El Eurogrupo empieza a abordar la renovación de un marco obsoleto que no favorece a las economías ni permite vigilancias o el cumplimiento de los objetivos fiscales

En la Unión Europea hay un buen número de debates difíciles, debates estancados y debates estériles, pero hay pocos casos como el de las reglas fiscales. Las actuales, que algunos académicos han comparado con la Catedral de Ávila («la estructura original es aún reconocible, pero todos los añadidos posteriores hacen que sea dificilísimo percibir la consistencia del conjunto») empezaron tras Maastricht (1992) y se definieron principalmente del Pacto de Estabilidad y Crecimiento (1997). Tenían buena intención, pero no funcionó.

La idea de fijar dos parámetros exigentes y fijos, un 3% de déficit como máximo y un nivel de endeudamiento público del 60%, buscaba transparencia, simplicidad y coordinación entre los socios, pero pronto se demostró inasumible. Las violaciones fueron constantes y forzar su cumplimiento se volvió una tarea imposible en Bruselas. Desde entonces se han ido ampliando, parcheando e incluso endureciendo, pero el resultado es todavía peor, un desastre que deja a todo el mundo descontento y ha creado fricciones permanentes. No funcionan y toca cambiarlas, pero la pelea para incluso definir en qué dirección se ha vuelto incómoda, desagradable y sorprendentemente indefinida.

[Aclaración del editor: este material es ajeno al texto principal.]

(* ===== verification/LibnfsApi.v ===== *)
(** * libnfs.h

    The public interface of libnfs that NFSKit calls, transcribed from
    nfsc/libnfs.h: the structures the Swift code reads, and one declaration with
    its documented contract per function. *)

From stdpp Require Import base list strings numbers.
From S2P Require Import Prelude Posix CType.

Open Scope string_scope.
Open Scope Z_scope.

Module Api.

(** Pointers that are opaque to the caller, and C strings. *)
Abbreviation ptr := Z (only parsing).
Abbreviation cstring := (option string) (only parsing).

Definition NFS_BLKSIZE : Z := 4096.

Record timeval := mk_timeval { tv_sec : Z; tv_usec : Z }.

Record nfs_url := mk_nfs_url {
  server : cstring; path : cstring; file : cstring
}.

Record nfs_stat_64 := mk_nfs_stat_64 {
  nfs_dev : Z; nfs_ino : Z; nfs_mode : Z; nfs_nlink : Z; nfs_uid : Z; nfs_gid : Z;
   nfs_rdev : Z; nfs_size : Z; nfs_blksize : Z; nfs_blocks : Z; nfs_atime : Z;
   nfs_mtime : Z; nfs_ctime : Z; nfs_atime_nsec : Z; nfs_mtime_nsec : Z;
   nfs_ctime_nsec : Z; nfs_used : Z
}.

Record nfs4_flock := mk_nfs4_flock {
  l_type : Z; l_whence : Z; l_pid : Z; l_start : Z; l_len : Z
}.

Record nfsdirent := mk_nfsdirent {
  next : ptr; name : cstring; inode : Z; type : Z; mode : Z; size : Z;
   atime : timeval; mtime : timeval; ctime : timeval; uid : Z; gid : Z; nlink : Z;
   dev : Z; rdev : Z; blksize : Z; blocks : Z; used : Z; atime_nsec : Z;
   mtime_nsec : Z; ctime_nsec : Z
}.

Record nfs_statvfs_64 := mk_nfs_statvfs_64 {
  f_bsize : Z; f_frsize : Z; f_blocks : Z; f_bfree : Z; f_bavail : Z; f_files : Z;
   f_ffree : Z; f_favail : Z; f_fsid : Z; f_flag : Z; f_namemax : Z
}.

Inductive rpc_sec := RPC_SEC_UNDEFINED | RPC_SEC_KRB5 | RPC_SEC_KRB5I | RPC_SEC_KRB5P.

Definition rpc_sec_value (x : rpc_sec) : Z :=
  match x with
  | RPC_SEC_UNDEFINED => 0
  | RPC_SEC_KRB5 => 1
  | RPC_SEC_KRB5I => 2
  | RPC_SEC_KRB5P => 3
  end.

Inductive rpc_xprtsec := RPC_XPRTSEC_UNDEFINED | RPC_XPRTSEC_NONE | RPC_XPRTSEC_TLS | RPC_XPRTSEC_MTLS.

Definition rpc_xprtsec_value (x : rpc_xprtsec) : Z :=
  match x with
  | RPC_XPRTSEC_UNDEFINED => 0
  | RPC_XPRTSEC_NONE => 1
  | RPC_XPRTSEC_TLS => 2
  | RPC_XPRTSEC_MTLS => 3
  end.

Inductive nfs4_lock_op := NFS4_F_LOCK | NFS4_F_TLOCK | NFS4_F_ULOCK | NFS4_F_TEST.

Definition nfs4_lock_op_value (x : nfs4_lock_op) : Z :=
  match x with
  | NFS4_F_LOCK => 0
  | NFS4_F_TLOCK => 1
  | NFS4_F_ULOCK => 2
  | NFS4_F_TEST => 3
  end.

Inductive nfs4_fcntl_op := NFS4_F_SETLK | NFS4_F_SETLKW.

Definition nfs4_fcntl_op_value (x : nfs4_fcntl_op) : Z :=
  match x with
  | NFS4_F_SETLK => 0
  | NFS4_F_SETLKW => 1
  end.

(** ** Functions *)

Definition nfs_get_fd : api_fn :=
  mkApi "nfs_get_fd" Tint
    [("nfs", Tptr (Tstruct "nfs_context"))]
    DocPlain.

Definition nfs_which_events : api_fn :=
  mkApi "nfs_which_events" Tint
    [("nfs", Tptr (Tstruct "nfs_context"))]
    DocPlain.

Definition nfs_service : api_fn :=
  mkApi "nfs_service" Tint
    [("nfs", Tptr (Tstruct "nfs_context")); ("revents", Tint)]
    (DocMinusOne StatusZero).

Definition nfs_queue_length : api_fn :=
  mkApi "nfs_queue_length" Tint
    [("nfs", Tptr (Tstruct "nfs_context"))]
    DocPlain.

Definition nfs_set_auth : api_fn :=
  mkApi "nfs_set_auth" Tvoid
    [("nfs", Tptr (Tstruct "nfs_context")); ("auth", Tptr (Tstruct "AUTH"))]
    DocPlain.

Definition nfs_set_security : api_fn :=
  mkApi "nfs_set_security" Tvoid
    [("nfs", Tptr (Tstruct "nfs_context")); ("sec", Tenum "rpc_sec")]
    DocPlain.

Definition nfs_set_xprtsecurity : api_fn :=
  mkApi "nfs_set_xprtsecurity" Tvoid
    [("nfs", Tptr (Tstruct "nfs_context")); ("xprtsec", Tenum "rpc_xprtsec")]
    DocPlain.

Definition nfs_set_interface : api_fn :=
  mkApi "nfs_set_interface" Tvoid
    [("nfs", Tptr (Tstruct "nfs_context")); ("ifname", Tptr (Tconst Tchar))]
    DocPlain.

Definition nfs_get_error : api_fn :=
  mkApi "nfs_get_error" (Tptr Tchar)
    [("nfs", Tptr (Tstruct "nfs_context"))]
    DocPlain.

Definition nfs_init_context : api_fn :=
  mkApi "nfs_init_context" (Tptr (Tstruct "nfs_context"))
    []
    DocNullable.

Definition nfs_destroy_context : api_fn :=
  mkApi "nfs_destroy_context" Tvoid
    [("nfs", Tptr (Tstruct "nfs_context"))]
    DocPlain.

Definition nfs_set_hash_size : api_fn :=
  mkApi "nfs_set_hash_size" Tint
    [("nfs", Tptr (Tstruct "nfs_context")); ("hashes", Tint)]
    DocPlain.

Definition nfs_parse_url_full : api_fn :=
  mkApi "nfs_parse_url_full" (Tptr (Tstruct "nfs_url"))
    [("nfs", Tptr (Tstruct "nfs_context")); ("url", Tptr (Tconst Tchar))]
    DocPlain.

Definition nfs_parse_url_dir : api_fn :=
  mkApi "nfs_parse_url_dir" (Tptr (Tstruct "nfs_url"))
    [("nfs", Tptr (Tstruct "nfs_context")); ("url", Tptr (Tconst Tchar))]
    DocPlain.

Definition nfs_parse_url_incomplete : api_fn :=
  mkApi "nfs_parse_url_incomplete" (Tptr (Tstruct "nfs_url"))
    [("nfs", Tptr (Tstruct "nfs_context")); ("url", Tptr (Tconst Tchar))]
    DocPlain.

Definition nfs_destroy_url : api_fn :=
  mkApi "nfs_destroy_url" Tvoid
    [("url", Tptr (Tstruct "nfs_url"))]
    DocPlain.

Definition nfs_get_server_address : api_fn :=
  mkApi "nfs_get_server_address" (Tptr (Tconst (Tstruct "sockaddr_storage")))
    [("nfs", Tptr (Tstruct "nfs_context"))]
    DocPlain.

Definition nfs_get_readmax : api_fn :=
  mkApi "nfs_get_readmax" Tsize
    [("nfs", Tptr (Tstruct "nfs_context"))]
    DocPlain.

Definition nfs_get_writemax : api_fn :=
  mkApi "nfs_get_writemax" Tsize
    [("nfs", Tptr (Tstruct "nfs_context"))]
    DocPlain.

Definition nfs_set_readmax : api_fn :=
  mkApi "nfs_set_readmax" Tvoid
    [("nfs", Tptr (Tstruct "nfs_context")); ("readmax", Tsize)]
    DocPlain.

Definition nfs_set_writemax : api_fn :=
  mkApi "nfs_set_writemax" Tvoid
    [("nfs", Tptr (Tstruct "nfs_context")); ("writemax", Tsize)]
    DocPlain.

Definition nfs_set_tcp_syncnt : api_fn :=
  mkApi "nfs_set_tcp_syncnt" Tvoid
    [("nfs", Tptr (Tstruct "nfs_context")); ("v", Tint)]
    DocPlain.

Definition nfs_set_uid : api_fn :=
  mkApi "nfs_set_uid" Tvoid
    [("nfs", Tptr (Tstruct "nfs_context")); ("uid", Tint)]
    DocPlain.

Definition nfs_set_gid : api_fn :=
  mkApi "nfs_set_gid" Tvoid
    [("nfs", Tptr (Tstruct "nfs_context")); ("gid", Tint)]
    DocPlain.

Definition nfs_set_auxiliary_gids : api_fn :=
  mkApi "nfs_set_auxiliary_gids" Tvoid
    [("nfs", Tptr (Tstruct "nfs_context")); ("len", Tuint32);
   ("gids", Tptr Tuint32)]
    DocPlain.

Definition nfs_set_debug : api_fn :=
  mkApi "nfs_set_debug" Tvoid
    [("nfs", Tptr (Tstruct "nfs_context")); ("level", Tint)]
    DocPlain.

Definition nfs_set_auto_traverse_mounts : api_fn :=
  mkApi "nfs_set_auto_traverse_mounts" Tvoid
    [("nfs", Tptr (Tstruct "nfs_context")); ("enabled", Tint)]
    DocPlain.

Definition nfs_set_dircache : api_fn :=
  mkApi "nfs_set_dircache" Tvoid
    [("nfs", Tptr (Tstruct "nfs_context")); ("enabled", Tint)]
    DocPlain.

Definition nfs_set_autoreconnect : api_fn :=
  mkApi "nfs_set_autoreconnect" Tvoid
    [("nfs", Tptr (Tstruct "nfs_context")); ("num_retries", Tint)]
    DocPlain.

Definition nfs_set_retrans : api_fn :=
  mkApi "nfs_set_retrans" Tvoid
    [("nfs", Tptr (Tstruct "nfs_context")); ("retrans", Tint)]
    DocPlain.

Definition nfs_set_nfsport : api_fn :=
  mkApi "nfs_set_nfsport" Tvoid
    [("nfs", Tptr (Tstruct "nfs_context")); ("port", Tint)]
    DocPlain.

Definition nfs_set_mountport : api_fn :=
  mkApi "nfs_set_mountport" Tvoid
    [("nfs", Tptr (Tstruct "nfs_context")); ("port", Tint)]
    DocPlain.

Definition nfs_get_readdir_maxcount : api_fn :=
  mkApi "nfs_get_readdir_maxcount" Tsize
    [("nfs", Tptr (Tstruct "nfs_context"))]
    DocPlain.

Definition nfs_set_readdir_max_buffer_size : api_fn :=
  mkApi "nfs_set_readdir_max_buffer_size" Tvoid
    [("nfs", Tptr (Tstruct "nfs_context")); ("dircount", Tuint32);
   ("maxcount", Tuint32)]
    DocPlain.

Definition nfs_set_version : api_fn :=
  mkApi "nfs_set_version" Tint
    [("nfs", Tptr (Tstruct "nfs_context")); ("version", Tint)]
    DocPlain.

Definition nfs_get_version : api_fn :=
  mkApi "nfs_get_version" Tint
    [("nfs", Tptr (Tstruct "nfs_context"))]
    DocPlain.

Definition nfs_mount_async : api_fn :=
  mkApi "nfs_mount_async" Tint
    [("nfs", Tptr (Tstruct "nfs_context")); ("server", Tptr (Tconst Tchar));
   ("exportname", Tptr (Tconst Tchar)); ("cb", Ttypedef "nfs_cb");
   ("private_data", Tptr Tvoid)]
    (DocAsync StatusZero Null).

Definition nfs_mount : api_fn :=
  mkApi "nfs_mount" Tint
    [("nfs", Tptr (Tstruct "nfs_context")); ("server", Tptr (Tconst Tchar));
   ("exportname", Tptr (Tconst Tchar))]
    (DocSync StatusZero).

Definition nfs_umount_async : api_fn :=
  mkApi "nfs_umount_async" Tint
    [("nfs", Tptr (Tstruct "nfs_context")); ("cb", Ttypedef "nfs_cb");
   ("private_data", Tptr Tvoid)]
    (DocAsync StatusZero Null).

Definition nfs_umount : api_fn :=
  mkApi "nfs_umount" Tint
    [("nfs", Tptr (Tstruct "nfs_context"))]
    (DocSync StatusZero).

Definition nfs_stat_async : api_fn :=
  mkApi "nfs_stat_async" Tint
    [("nfs", Tptr (Tstruct "nfs_context")); ("path", Tptr (Tconst Tchar));
   ("cb", Ttypedef "nfs_cb"); ("private_data", Tptr Tvoid)]
    (DocAsync StatusZero (Points (Tstruct "stat"))).

Definition nfs_stat : api_fn :=
  mkApi "nfs_stat" Tint
    [("nfs", Tptr (Tstruct "nfs_context")); ("path", Tptr (Tconst Tchar));
   ("st", Tptr (Tstruct "stat"))]
    (DocSync StatusZero).

Definition nfs_stat64_async : api_fn :=
  mkApi "nfs_stat64_async" Tint
    [("nfs", Tptr (Tstruct "nfs_context")); ("path", Tptr (Tconst Tchar));
   ("cb", Ttypedef "nfs_cb"); ("private_data", Tptr Tvoid)]
    (DocAsync StatusZero (Points (Tstruct "nfs_stat_64"))).

Definition nfs_stat64 : api_fn :=
  mkApi "nfs_stat64" Tint
    [("nfs", Tptr (Tstruct "nfs_context")); ("path", Tptr (Tconst Tchar));
   ("st", Tptr (Tstruct "nfs_stat_64"))]
    (DocSync StatusZero).

Definition nfs_lstat64_async : api_fn :=
  mkApi "nfs_lstat64_async" Tint
    [("nfs", Tptr (Tstruct "nfs_context")); ("path", Tptr (Tconst Tchar));
   ("cb", Ttypedef "nfs_cb"); ("private_data", Tptr Tvoid)]
    (DocAsync StatusZero (Points (Tstruct "nfs_stat_64"))).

La discusión teórica, a nivel político y académico, lleva años abierta, desde la crisis de deuda y del euro. Los países más afectados entonces, y que con la pandemia han vuelto a sufrir las sacudidas más fuertes, quieren que se use la experiencia de la última década, las lecciones aprendidas, para no volver a repetir los errores que llevaron a la austeridad, y ponen de ejemplo la recuperación lograda ahora tras inversiones conjuntas sin precedentes y medidas de intervención casi sin límites. Los más ortodoxos, con los sospechosos habituales a la cabeza, aceptan que hay que dar una buena mano de obra a la estructura, que no ha soportado bien el paso del tiempo, pero discrepan en la receta y reiteran su mantra: «las nuevas propuestas no pueden poner en peligro la sostenibilidad fiscal de los Estados, la Eurozona o la UE en su conjunto», explican en un documento firmado por los ministros de Economía de ocho socios, encabezados por Países Bajos, Finlandia y Austria. Su mensaje es claro: sí a la reforma, pero no a la relajación de las reglas.